- [DATA FOR REVIEW]
(* ===== verification/TerminalExamples.v ===== *)
(** * Terminals on concrete inputs

    The theorems about terminals applied to a short session, and two places where the code
    keeps less than it means to. *)
From S2P Require Import Prelude RustStd RecordUpdate Utf8 TerminalOutput TerminalOutputProofs OutputBufferProofs TerminalService TerminalStream TerminalServiceProofs.

Module TerminalExamples.
Import TerminalService.

(** ** Inputs *)
Definition zh : list byte := [z2b 0xE4; z2b 0xB8; z2b 0xAD].
Definition reads : list (list byte) := [Byte.x61 :: take 1 zh; drop 1 zh; [Byte.x0a]].

Lemma zh_text : Utf8.text zh.
Proof. apply (Utf8.is_utf8_text 3); [done|]. vm_compute. done. Qed.

Lemma chunks_are_text_witness :
  TerminalOutput.push_chunks reads [] = ([[Byte.x61]; zh; [Byte.x0a]], []) ∧
  mjoin [[Byte.x61]; zh; [Byte.x0a]] ++ [] = mjoin reads ∧
  Forall Utf8.text [[Byte.x61]; zh; [Byte.x0a]].
Proof.
  assert (TerminalOutput.push_chunks reads [] = ([[Byte.x61]; zh; [Byte.x0a]], [])) as E by (vm_compute; reflexivity).
  split; [exact E|]. destruct (TerminalOutputProofs.chunks_are_text _ _ _ E) as [H1 H2]. split; [exact H1|].
  refine (proj1 (H2 (mjoin reads) [] _ Utf8.part_nil _)).
  - apply (Utf8.is_utf8_text 5); [vm_compute; lia|]. vm_compute. done.
  - rewrite app_nil_r. reflexivity.
Defined.

Lemma replay_is_recent_output_witness :
  let b := OutputBufferProofs.appends [zh ++ [Byte.x0a]; zh] in
  TerminalOutput.get_recent 4 b = zh ∧ TerminalOutput.get_recent 2 b = [] ∧
  TerminalOutput.lines b = [zh ++ [Byte.x0a]; zh] ∧
  TerminalOutput.get_recent 4 b `suffix_of` mjoin (TerminalOutput.lines b).
Proof.
  split; [vm_compute; reflexivity|]. split; [vm_compute; reflexivity|]. split; [vm_compute; reflexivity|].
  destruct (OutputBufferProofs.replay_is_recent_output [zh ++ [Byte.x0a]; zh] 4) as (_ & _ & _ & _ & _ & H).
  exact (proj1 (H ltac:(lia))).
Defined.

Definition a_env : ActionEnv := mkActionEnv 1000 (Spawned (Some 77)) None None.
Definition p_env : PollEnv := mkPollEnv 1030 (λ _, false) (λ _, false) (λ _, None) (λ _, true).
Definition open_1 : OpenTerminal := mkOpen 1 24 80.

(** A line is shown, the connection is lost, more comes, and the terminal is opened again. *)
Definition events : list TerminalStream.SessionEvent :=
  [TerminalStream.EvRead (ReadOk [Byte.x61; Byte.x0a]); TerminalStream.EvPoll p_env; TerminalStream.EvLost;
   TerminalStream.EvRead (ReadOk zh); TerminalStream.EvReopen; TerminalStream.EvPoll p_env;
   TerminalStream.EvRead (ReadOk [Byte.x62]); TerminalStream.EvPoll p_env].


Definition resized : list TerminalStream.SessionEvent :=
  [TerminalStream.EvPoll p_env; TerminalStream.EvResize a_env (mkResize 1 30 100); TerminalStream.EvPoll p_env].

Lemma sigwinch_settles_witness :
  let s := start_session 0 open_1 (Some 77) in
  let s0 := (reopen_session s).1 in
  pty_pair (TerminalStream.steps id 1 s0 (take 1 resized)) = Some (mkSize 23 80) ∧
  pty_pair (TerminalStream.steps id 1 s0 resized) = Some (mkSize 30 100) ∧
  state (TerminalStream.steps id 1 s0 resized) = Active None Idle.
Proof.
  split; [vm_compute; reflexivity|]. split; [vm_compute; reflexivity|].
  destruct (TerminalStream.sigwinch_settles id 1 (start_session 0 open_1 (Some 77)) resized) as [_ H].
  - repeat constructor.
  - refine (proj1 (proj2 (H [] p_env [TerminalStream.EvResize a_env (mkResize 1 30 100)] p_env [] eq_refl
      eq_refl eq_refl _ _))).
    + repeat constructor; vm_compute; congruence.
    + split; [vm_compute; split; congruence|]. split; [vm_compute; split; congruence|]. eexists. reflexivity.
Defined.

(** ** A service with two terminals that survived *)
Definition iter_z : ∀ {A}, gmap Z A → list (Z * A) := λ A m, map_to_list m.
Definition iter_s : ∀ {A}, gmap string A → list (string * A) := λ A m, map_to_list m.

Lemma iter_z_perm A (m : gmap Z A) : @iter_z A m ≡ₚ map_to_list m.
Proof. done. Qed.

Definition svc_2 : PersistentTerminalService :=
  (new_service 0 "ts_1" true false)
    <| sessions := {[2 := start_session 0 (mkOpen 2 24 80) (Some 72); 5 := start_session 0 (mkOpen 5 24 80) (Some 75)]} |>.
Definition w_2 : Terminals := mkTerminals {["ts_1" := svc_2]} [].

Definition some_ops : list TerminalServiceProofs.Op :=
  [TerminalServiceProofs.OpCreate 0 "ts_1" true false;
   TerminalServiceProofs.OpAction (mkProxy "ts_1" true) a_env (ActionOpen open_1);
   TerminalServiceProofs.OpRead "ts_1" 1 (ReadOk zh)].

Lemma terminals_stay_bounded_witness :
  let w := TerminalServiceProofs.ops id (@iter_z) (@iter_s) TerminalServiceProofs.empty some_ops in
  ∃ svc s, get_service "ts_1" w = Some svc ∧ sessions svc !! 1 = Some s ∧
    TerminalStream.channel s = [zh] ∧ len (TerminalStream.channel s) ≤ CHANNEL_BUFFER_SIZE.
Proof.
  cbv zeta. set (w := TerminalServiceProofs.ops _ _ _ _ _).
  destruct (get_service "ts_1" w) as [svc|] eqn:E; [|vm_compute in E; discriminate].
  destruct (sessions svc !! 1) as [s|] eqn:E2.
  - exists svc, s. split; [reflexivity|]. split; [exact E2|]. split.
    + vm_compute in E. injection E as <-. vm_compute in E2. injection E2 as <-. vm_compute. reflexivity.
    + destruct (TerminalServiceProofs.terminals_stay_bounded id (@iter_z) (@iter_s) some_ops) as [_ H].
      exact (proj1 (H _ _ _ _ E E2)).
  - vm_compute in E. injection E as <-. vm_compute in E2. discriminate.
Defined.

Lemma reopening_keeps_terminals_witness :
  ∃ old s o w2, sessions svc_2 !! old = Some s ∧ opened_pid o = pid s ∧
    handle_action (@iter_z) (mkProxy "ts_1" true) a_env (ActionOpen open_1)
      (get_or_create_service 100 "ts_1" true false w_2).1 = (w2, Ok (Some (RespOpened o))) ∧
    persistent_sessions o ≡ₚ elements (dom (delete old (sessions svc_2))).
Proof.
  destruct (TerminalServiceProofs.reopening_keeps_terminals (@iter_z) 100 "ts_1" true false a_env open_1 w_2 svc_2
    iter_z_perm) as (old & s & o & w2 & svc2 & s2 & H1 & _ & H2 & _ & _ & H3 & H4 & _).
  - reflexivity.
  - discriminate.
  - exists old, s, o, w2. split; [exact H1|]. split; [exact H3|]. split; [exact H2|exact H4].
Defined.

(** The shell of terminal 2 has exited. *)
Definition gone : PollEnv := mkPollEnv 1030 (λ _, false) (λ k, k =? 2) (λ _, Some 3) (λ _, true).


(** ** Where output is lost *)

(** [compress] answers with nothing when it fails, which is less than what was to be
    compressed: a chunk above the threshold is then replaced by an empty one. *)
Lemma failed_compression_loses_output k data :
  COMPRESS_THRESHOLD < len data →
  create_terminal_data_response (λ _, []) k data = RespData (mkData k [] true).
Proof.
  intros H. unfold create_terminal_data_response. rewrite (proj2 (Z.ltb_lt _ _) H).
  destruct (Z.ltb_spec (len (@nil byte)) (len data)) as [|H2]; [done|].
  rewrite len_nil in H2. unfold COMPRESS_THRESHOLD in H. lia.
Qed.

(** A line above a megabyte is cut anywhere: three-byte characters are cut in two. *)
Definition many (n : nat) : list byte := mjoin (replicate n zh).

Lemma many_lookup n i j : (i < n)%nat → (j < 3)%nat → many n !! (3 * i + j)%nat = zh !! j.
Proof.
  revert i. induction n as [|n IH]; intros i Hi Hj; [lia|].
  change (many (S n)) with (zh ++ many n). destruct i as [|i].
  - rewrite lookup_app_l; [done|]. cbn. lia.
  - rewrite lookup_app_r by (cbn; lia). rewrite <- (IH i) by lia. f_equal. cbn [length zh]. lia.
Qed.

Lemma len_many n : len (many n) = 3 * Z.of_nat n.
Proof. induction n as [|n IH]; [done|]. change (many (S n)) with (zh ++ many n). rewrite len_app, IH. change (len zh) with 3. lia. Qed.

Lemma newline_many n : Utf8.newline ∉ many n.
Proof.
  induction n as [|n IH]; [apply not_elem_of_nil|]. change (many (S n)) with (zh ++ many n).
  rewrite elem_of_app. intros [H|H]; [|done]. revert H. apply (bool_decide_unpack (Utf8.newline ∉ zh)). vm_compute. exact I.
Qed.

Lemma split_one d : d ≠ [] → Utf8.newline ∉ d → TerminalOutput.split d = [d].
Proof.
  induction d as [|b d IH]; [done|]. intros _ Hd. cbn [TerminalOutput.split]. unfold TerminalOutput.is_newline.
  rewrite bool_decide_eq_false_2 by (intros ->; apply Hd; by left).
  destruct d as [|b' d]; [done|]. rewrite IH; [done|done|]. intros H. apply Hd. by right.
Qed.

Lemma append_one d : d ≠ [] → Utf8.newline ∉ d → TerminalOutput.MAX_OUTPUT_BUFFER_SIZE < len d →
  TerminalOutput.lines (TerminalOutput.append d TerminalOutput.new) =
    [drop (Z.to_nat (len d - TerminalOutput.MAX_OUTPUT_BUFFER_SIZE / 2)) d].
Proof.
  intros Hd Hn Hl. unfold TerminalOutput.append. rewrite bool_decide_eq_false_2 by done.
  change (TerminalOutput.complete_line TerminalOutput.new d) with (TerminalOutput.new, 0%nat).
  cbv beta iota zeta. rewrite drop_0, split_one by done.
  assert (bool_decide (last d = Some Utf8.newline) = false) as ->.
  { apply bool_decide_eq_false. intros H. apply Hn. by apply last_Some_elem_of. }
  rewrite OutputBufferProofs.push_lines_kept. cbn [OutputBufferProofs.kept]. rewrite bool_decide_eq_false_2 by done.
  unfold OutputBufferProofs.left_open. cbn [last]. rewrite (bool_decide_eq_false_2 (Some d = Some [])) by congruence.
  rewrite (bool_decide_eq_false_2 ([d] = [])) by done. cbn [TerminalOutput.lines TerminalOutput.total_size
    TerminalOutput.last_line_incomplete TerminalOutput.new app negb andb orb].
  change (0 + TerminalOutput.sum_len [d]) with (len d + 0). rewrite Z.add_0_r. cbn [TerminalOutput.trim].
  rewrite (proj2 (Z.ltb_lt _ _) Hl), (bool_decide_eq_true_2 ([] = [])) by done. cbn [orb andb TerminalOutput.lines].
  unfold saturating_sub. rewrite Z.max_l; [done|]. unfold TerminalOutput.MAX_OUTPUT_BUFFER_SIZE in *.
  change (1024 * 1024 / 2) with 524288. lia.
Qed.

Lemma many_drop n i : (i < n)%nat → ∃ t, drop (3 * i + 1) (many n) = z2b 0xB8 :: t.
Proof.
  intros Hi. pose proof (many_lookup n i 1 Hi ltac:(lia)) as H. change (zh !! 1%nat) with (Some (z2b 0xB8)) in H.
  rewrite <- (Nat.add_0_r (3 * i + 1)), <- lookup_drop in H.
  destruct (drop (3 * i + 1) (many n)) as [|b t]; [done|]. exists t. by injection H as ->.
Qed.

Lemma trimmed_line_starts_within_a_character n : Z.of_nat n = 349526 →
  ∃ t, TerminalOutput.lines (TerminalOutput.append (many n) TerminalOutput.new) = [z2b 0xB8 :: t].
Proof.
  intros Hn. pose proof (len_many n) as Hl. rewrite Hn in Hl.
  destruct (many_drop n (Z.to_nat 174763)) as [t Ht]; [lia|]. exists t.
  rewrite append_one.
  - rewrite Hl. change (TerminalOutput.MAX_OUTPUT_BUFFER_SIZE / 2) with 524288.
    assert (Z.to_nat (3 * 349526 - 524288) = 3 * Z.to_nat 174763 + 1)%nat as -> by lia. by rewrite Ht.
  - intros E. rewrite E in Hl. discriminate Hl.
  - apply newline_many.
  - rewrite Hl. done.
Qed.

End TerminalExamples.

- [ABOUT THIS EXERCISE] Would you please copy exactly the part of the entries above that begins at the line containing "exact (proj1 (H _ _ _ _ E E2))." and ends at the line containing "open_1 w_2 svc_2", both lines included?

- [TASK RESPONSE]
      exact (proj1 (H _ _ _ _ E E2)).
  - vm_compute in E. injection E as <-. vm_compute in E2. discriminate.
Defined.

Lemma reopening_keeps_terminals_witness :
  ∃ old s o w2, sessions svc_2 !! old = Some s ∧ opened_pid o = pid s ∧
    handle_action (@iter_z) (mkProxy "ts_1" true) a_env (ActionOpen open_1)
      (get_or_create_service 100 "ts_1" true false w_2).1 = (w2, Ok (Some (RespOpened o))) ∧
    persistent_sessions o ≡ₚ elements (dom (delete old (sessions svc_2))).
Proof.
  destruct (TerminalServiceProofs.reopening_keeps_terminals (@iter_z) 100 "ts_1" true false a_env open_1 w_2 svc_2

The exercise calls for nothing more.